Folha de S. Paulo
Todos estamos estupefatos, desejando agir,
mas sem saber bem o que fazer
Anomia e distopia são dois fenômenos que
nos assombram atualmente. Ambos conduzem à desordem social e à desordem
institucional.
Elas são os reflexos de uma pauta
negativista e predatória, imposta pelo governo e lastreada pela
intolerância raivosa; pela apologia
do uso de armas; pela insensibilidade em relação ao meio ambiente e à
própria vida humana; pelo estímulo
às aglomerações, dentre outros fatores.
A agenda e o discurso oficiais não
apresentam nenhum viés construtivo. Representam a antítese da utopia e da
organização social; portanto, mostram um risco real de distopia e anomia.
A distopia como sinônimo de um mau lugar
para se viver. Em nosso país, ela tem como origem o autoritarismo de
um governo despótico que tenta impor um modelo de comportamento carente de
liberdade de pensar e de agir e de um padrão moral retrógrado e estático.
Já a anomia se caracteriza pela ausência ou pelo descumprimento das normas. Assiste-se hoje a uma rebeldia institucional, com o Executivo em permanente confronto com os outros Poderes, com a legislação ordinária e com a própria Constituição Federal. Tivemos, recentemente, uma violação até então inconcebível do rígido ordenamento militar. Não se puniu quem deveria tê-lo sido. Dupla desobediência. A individual, de um general que participou de ato político, e a da instituição, que não o puniu.
Há na literatura obras que refletem esses
dois fenômenos, tais como: “Laranja
Mecânica” e “Fahrenheit
451”. Poder-se-ia dizer que tais livros se inspiraram na realidade
brasileira, caso não a tivessem precedido.

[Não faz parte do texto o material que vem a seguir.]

(** The response of [send_response_error] over a connection that is
    up, into a ring with room. *)
Lemma send_response_error_queue (z seq code cuda : Z) (text : string)
    (st : driver_state dev) (cd : idm_connection) (q : list idm_message) :
  global_conn (proc st) = Some cd → connected cd = true →
  fst (malloc (proc st)) = true →
  holds_queue (get_ring (shared st) (tx_key cd)) q →
  Z.of_nat (length q) < IDM_RING_SIZE →
  let st' := snd (send_response_error z seq code cuda text st) in
  holds_queue (get_ring (shared st') (tx_key cd))
    (q ++ [error_response cd z seq code cuda text])
  ∧ sem_value (shared st') (tx_sem cd) = S (sem_value (shared st) (tx_sem cd))
  ∧ (∀ k, k ≠ tx_key cd → get_ring (shared st') k = get_ring (shared st) k)
  ∧ (∀ n, n ≠ tx_sem cd → sem_value (shared st') n = sem_value (shared st) n)
  ∧ table st' = table st ∧ device st' = device st ∧ calls st' = calls st.
Proof.
  intros Hc Hup Hm Hq Hroom st'. subst st'.
  set (body := encode_response_error
                 {| err_request_seq := seq; err_error_code := u32 code;
                    err_cuda_error := u32 cuda;
                    err_error_msg := strncpy_zeroed 256 255 text |}).
  assert (Hlenb : length body = Z.to_nat SIZEOF_RESPONSE_ERROR).
  { unfold body, encode_response_error.
    cbn [err_request_seq err_error_code err_cuda_error err_error_msg].
    rewrite !length_app, !length_encode_le, length_strncpy_zeroed by lia. done. }
  destruct (request_published z IDM_RESPONSE_ERROR body SIZEOF_RESPONSE_ERROR (proc st) cd
              (shared st) q)
    as (Hbuild & Hret & Hqueue & Hsem & Hrings & Hsems);
    [done|done|done|done|by rewrite Hlenb|done|done|].
  rewrite take_ge in Hbuild, Hret, Hqueue, Hsem, Hrings, Hsems by (by rewrite Hlenb).
  change (u16 IDM_RESPONSE_ERROR) with IDM_RESPONSE_ERROR in *.
  unfold send_response_error. fold body. rewrite Hbuild.
  destruct (idm_send _ _ _) as [ret w1]. cbn [fst snd shared with_io table device calls] in *.
  done.
Qed.

(** An exchange in which the daemon's handler queues one response. *)
Lemma exchange_replied (st : driver_state dev) (u : libvgpu.user_state)
    (cu cd : idm_connection) (m resp : idm_message) (want_handle : bool)
    (r : Z) (hout : option Z) (st2 : world → driver_state dev) :
  global_conn (libvgpu.uproc u) = Some cu → global_conn (proc st) = Some cd →
  linked cu cd → link_idle cu (libvgpu.ushared u) →
  sendable m →
  fst (malloc (libvgpu.uproc u)) = true → fst (malloc (proc st)) = true →
  (∀ w2, holds_queue (get_ring w2 (rx_key cu)) [] →
     dispatch m (with_io st (snd (malloc (proc st))) w2) = Some (st2 w2)
     ∧ holds_queue (get_ring (shared (st2 w2)) (rx_key cu)) [resp]
     ∧ sem_value (shared (st2 w2)) (rx_sem cu) = S (sem_value w2 (rx_sem cu))
     ∧ (∀ k, k ≠ rx_key cu → get_ring (shared (st2 w2)) k = get_ring w2 k)
     ∧ (∀ n, n ≠ rx_sem cu → sem_value (shared (st2 w2)) n = sem_value w2 n)) →
  libvgpu.on_response (seq_num (header m)) want_handle resp = Some (Some (r, hout)) →
  ∃ u', libvgpu.send_and_wait (serving_peer st) m want_handle u = Some (r, hout, u')
        ∧ libvgpu.initialized u' = libvgpu.initialized u
        ∧ global_conn (libvgpu.uproc u') = Some cu
        ∧ link_idle cu (libvgpu.ushared u')
        ∧ ∃ w2, serve_once (with_io st (proc st)
                              (snd (idm_send m (libvgpu.uproc u) (libvgpu.ushared u))))
                = Some (st2 w2).
Proof.
  intros Hcu Hcd Hlink (Htx & Hrx & Hstx & Hsrx) Hm Hmu Hmd Hserve Hverdict.
  pose proof Hlink as (Hupu & Hupd & _ & _ & Hkeys & Hsems).
  unfold libvgpu.send_and_wait.
  destruct (idm_send_queue m [] (libvgpu.uproc u) cu (libvgpu.ushared u))
    as (Hret & Hq1 & Hsem1); [done|done|done|done|done|].
  destruct (idm_send_quiet m (libvgpu.uproc u) cu (libvgpu.ushared u) Hcu) as [Hr1 Hs1'].
  destruct (idm_send m (libvgpu.uproc u) (libvgpu.ushared u)) as [ret w1].
  cbn [fst snd app] in *. subst ret. change (0 <? 0) with false. cbn iota.
  change 10%nat with (S 9). cbn [libvgpu.wait_loop libvgpu.with_uio libvgpu.uproc
                                 libvgpu.ushared].
  destruct (daemon_receives st cu cd m w1) as (w2 & Hrecv & Htx2 & Hrx2 & Hstx2 & Hsrx2);
    [done|done|done|done|by rewrite Hr1|by rewrite Hsem1, Hstx|by rewrite Hs1'|].
  destruct (Hserve w2 Hrx2) as (Hdisp & Hq3 & Hsem3 & Hr3 & Hs3).
  assert (Hserved : serve_once (with_io st (proc st) w1) = Some (st2 w2)).
  { unfold serve_once. cbn [proc shared with_io].
    rewrite Hrecv. cbn [mbind option_bind]. change (0 <? 0) with false. cbn iota.
    change (with_io (with_io st (proc st) w1) (snd (malloc (proc st))) w2)
      with (with_io st (snd (malloc (proc st))) w2).
    by rewrite Hdisp. }
  assert (Hpeer : serving_peer st 0 w1 = shared (st2 w2)).
  { unfold serving_peer. by rewrite Hserved. }
  rewrite Hpeer. set (w3 := shared (st2 w2)) in *.
  destruct (idm_recv_queue resp [] 1000 (libvgpu.uproc u) cu w3)
    as (w4 & Hrecv4 & Hq4 & Hsem4 & Hr4); [done|done|done|lia|done|].
  pose proof (idm_recv_sems _ _ _ _ _ _ _ _ Hcu Hrecv4) as Hs4.
  rewrite Hrecv4. cbn [mbind option_bind]. change (0 <? 0) with false. cbn iota.
  rewrite Hverdict. cbn [mbind option_bind]. eexists. split; [done|].
  cbn [libvgpu.initialized libvgpu.uproc libvgpu.ushared libvgpu.with_uio].
  split; [done|]. split; [by rewrite malloc_conn|].
  split; [|by exists w2].
  unfold link_idle. split.
  { rewrite Hr4, Hr3 by done. done. }
  split; [done|]. split.
  { rewrite Hs4, Hs3 by done. done. }
  rewrite Hsem4, Hsem3, Hsrx2. done.
Qed.

(** An exchange the daemon answers with [send_response_error]. *)
Lemma exchange_refused (st : driver_state dev) (u : libvgpu.user_state)
    (cu cd : idm_connection) (m : idm_message) (code cuda : Z) (text : string)
    (want_handle : bool) (st2 : world → driver_state dev) :
  global_conn (libvgpu.uproc u) = Some cu → global_conn (proc st) = Some cd →
  linked cu cd → link_idle cu (libvgpu.ushared u) →
  sendable m → 0 <= seq_num (header m) < 2 ^ 64 → 0 <= code < 2 ^ 32 →
  fst (malloc (libvgpu.uproc u)) = true → fst (malloc (proc st)) = true →
  (∀ w2,
     dispatch m (with_io st (snd (malloc (proc st))) w2)
     = Some (snd (send_response_error (src_zone (header m)) (seq_num (header m))
                    code cuda text (st2 w2)))
     ∧ shared (st2 w2) = w2 ∧ global_conn (proc (st2 w2)) = Some cd
     ∧ fst (malloc (proc (st2 w2))) = true) →
  ∃ u', libvgpu.send_and_wait (serving_peer st) m want_handle u
        = Some (if code =? IDM_ERROR_OUT_OF_MEMORY then libvgpu.CUDA_ERROR_OUT_OF_MEMORY
                else if code =? IDM_ERROR_INVALID_HANDLE
                     then libvgpu.CUDA_ERROR_INVALID_HANDLE
                     else libvgpu.CUDA_ERROR_INVALID_VALUE, None, u')
        ∧ libvgpu.initialized u' = libvgpu.initialized u
        ∧ global_conn (libvgpu.uproc u') = Some cu
        ∧ link_idle cu (libvgpu.ushared u')
        ∧ ∃ w2, serve_once (with_io st (proc st)
                              (snd (idm_send m (libvgpu.uproc u) (libvgpu.ushared u))))
                = Some (snd (send_response_error (src_zone (header m))
                               (seq_num (header m)) code cuda text (st2 w2))).
Proof.
  intros Hcu Hcd Hlink Hidle Hm Hseq Hcode Hmu Hmd Hserve.
  destruct (linked_keys cu cd Hlink) as (Hk1 & Hk2 & Hs1 & Hs2).
  pose proof Hlink as (_ & Hupd & _).
  apply (exchange_replied st u cu cd m
           (error_response cd (src_zone (header m)) (seq_num (header m)) code cuda text)
           want_handle _ None
           (λ w2, snd (send_response_error (src_zone (header m)) (seq_num (header m))
                         code cuda text (st2 w2)))); try done.
  - intros w2 Hrx2. destruct (Hserve w2) as (Hdisp & Hw2 & Hcd2 & Hmd2).
    split; [done|].
    destruct (send_response_error_queue (src_zone (header m)) (seq_num (header m))
                code cuda text (st2 w2) cd [])
      as (Hq3 & Hsem3 & Hr3 & Hs3 & _);
      [done|done|done|by rewrite Hw2, Hk2|done|].
    rewrite Hw2 in Hsem3, Hr3, Hs3. rewrite Hk2 in Hq3, Hr3. rewrite Hs2 in Hsem3, Hs3.
    done.
  - unfold libvgpu.on_response, error_response. cbn [header msg_type payload].
    change (IDM_RESPONSE_ERROR =? IDM_RESPONSE_OK) with false. rewrite Z.eqb_refl.
    destruct (read_response_error_fields
                {| err_request_seq := seq_num (header m); err_error_code := u32 code;
                   err_cuda_error := u32 cuda;
                   err_error_msg := strncpy_zeroed 256 255 text |}) as (Hq & Hc).
    cbn [err_request_seq err_error_code] in Hq, Hc.
    rewrite Hq. cbn [mbind option_bind]. rewrite (u64_small (seq_num (header m))) by done.
    rewrite Z.eqb_refl, Hc. cbn [mbind option_bind]. rewrite !(u32_small code) by done.
    destruct (code =? IDM_ERROR_OUT_OF_MEMORY); [done|].
    by destruct (code =? IDM_ERROR_INVALID_HANDLE).
Qed.
(** * package.py: the Thunderstore packaging script, embedded and verified

    The script reads the mod's .csproj, writes manifest.json, stages a
    handful of files in a timestamped directory under dist/ and zips them.

    Conventions of the embedding.
    - A Python [str] is a [string]; a character is a code point below 256.
    - Paths follow pathlib on POSIX: a pure path is a list of parts with an
      absolute flag, and the operating system resolves [..] against the
      directory tree when a path is used.
    - The file system is a finite map from canonical absolute paths to
      nodes; there are no symbolic links.
    - [sys.exit] and raised exceptions are outcomes of a small state monad;
      [except Exception] catches the second kind only. *)

From Stdlib Require Import Ascii String List ZArith Lia Bool.
From stdpp Require Import base option list strings gmap fin_maps sorting.

Local Open Scope string_scope.
Local Open Scope list_scope.

(** ** Python string primitives *)

Module PyStr.

(** [str.isspace] on one character, for code points 0..255:
    TAB..CR, FS..US, SPACE, NEL and NBSP. *)
Definition isspace (c : ascii) : bool :=
  let n := nat_of_ascii c in
  ((9 <=? n)%nat && (n <=? 13)%nat) || ((28 <=? n)%nat && (n <=? 32)%nat)
  || (n =? 133)%nat || (n =? 160)%nat.

Fixpoint lstrip (s : string) : string :=
  match s with
  | String c s' => if isspace c then lstrip s' else s
  | EmptyString => EmptyString
  end.

(** Drops trailing whitespace: a character is kept when something
    non-blank follows it or it is itself non-blank. *)
Fixpoint rstrip (s : string) : string :=
  match s with
  | EmptyString => EmptyString
  | String c s' =>
      match rstrip s' with
      | EmptyString => if isspace c then EmptyString else String c EmptyString
      | r => String c r
      end
  end.

(** [s.strip()] *)
Definition strip (s : string) : string := rstrip (lstrip s).

(** [s.startswith(p)] *)
Fixpoint startswith (p s : string) : bool :=
  match p, s with
  | EmptyString, _ => true
  | String a p', String b s' => if Ascii.eqb a b then startswith p' s' else false
  | String _ _, EmptyString => false
  end.

Fixpoint drop (n : nat) (s : string) : string :=
  match n, s with
  | O, _ => s
  | S n', String _ s' => drop n' s'
  | S _, EmptyString => EmptyString
  end.

(** [s.replace(old, new)] for a non-empty [old]: scan from the left, and at
    every position where [old] starts emit [new] and jump over the match.
    [skip] counts the characters of a match still to be jumped over. *)
Fixpoint replace_from (old new : string) (skip : nat) (s : string) : string :=
  match s with
  | EmptyString => EmptyString
  | String c s' =>
      match skip with
      | S k => replace_from old new k s'
      | O =>
          if startswith old s
          then new +:+ replace_from old new (String.length old - 1) s'
          else String c (replace_from old new 0 s')
      end
  end.

Definition replace (old new s : string) : string := replace_from old new 0 s.

(** [sep.join(parts)] *)
Fixpoint join (sep : string) (parts : list string) : string :=
  match parts with
  | [] => EmptyString
  | [x] => x
  | x :: rest => x +:+ sep +:+ join sep rest
  end.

Anthony Burgess, na primeira, mostra como o
governo enfrenta a violência que campeia por meio da própria violência de
Estado.
Inexistência de diálogo, aversão à
conciliação e incentivo a raivosas manifestações contra instituições, dentre
outras, constituem marcas de uma gestão insensível às demandas de harmonia
social, de supressão de nossas carências e satisfação de nossas necessidades.
Na segunda obra citada, o seu autor, Ray
Bradbury, descreve a destruição da cultura por meio da queima de livros. Ora, o
nosso governo subestima
os nossos valores culturais, desconsidera a criação artística e intelectual
e despreza a educação.
Todos nós estamos estupefatos, desejando
agir; no entanto, sem saber bem o que fazer. A incerteza e a insegurança, em
face das ameaças reais à democracia, à paz e à saúde, também estão presentes.
A pandemia será
vencida, embora com atraso e elevados danos resultantes da ignorância e da
inércia oficiais. Mas e o desgoverno? Ao que parece, por ora, nada acontecerá.
Depois teremos eleições. Aí, sim, poderemos sobreviver como nação. Não se
esqueçam, porém, do que ele disse: “Só
Deus me tira da cadeira presidencial”. Pergunta-se: nem o voto?
Resta-nos tentar estancar os avanços da
anomia e da distopia e, posteriormente, resistir à eventual investida
continuísta. Vale perseguir a utopia para alcançar o sonho e mudar a realidade.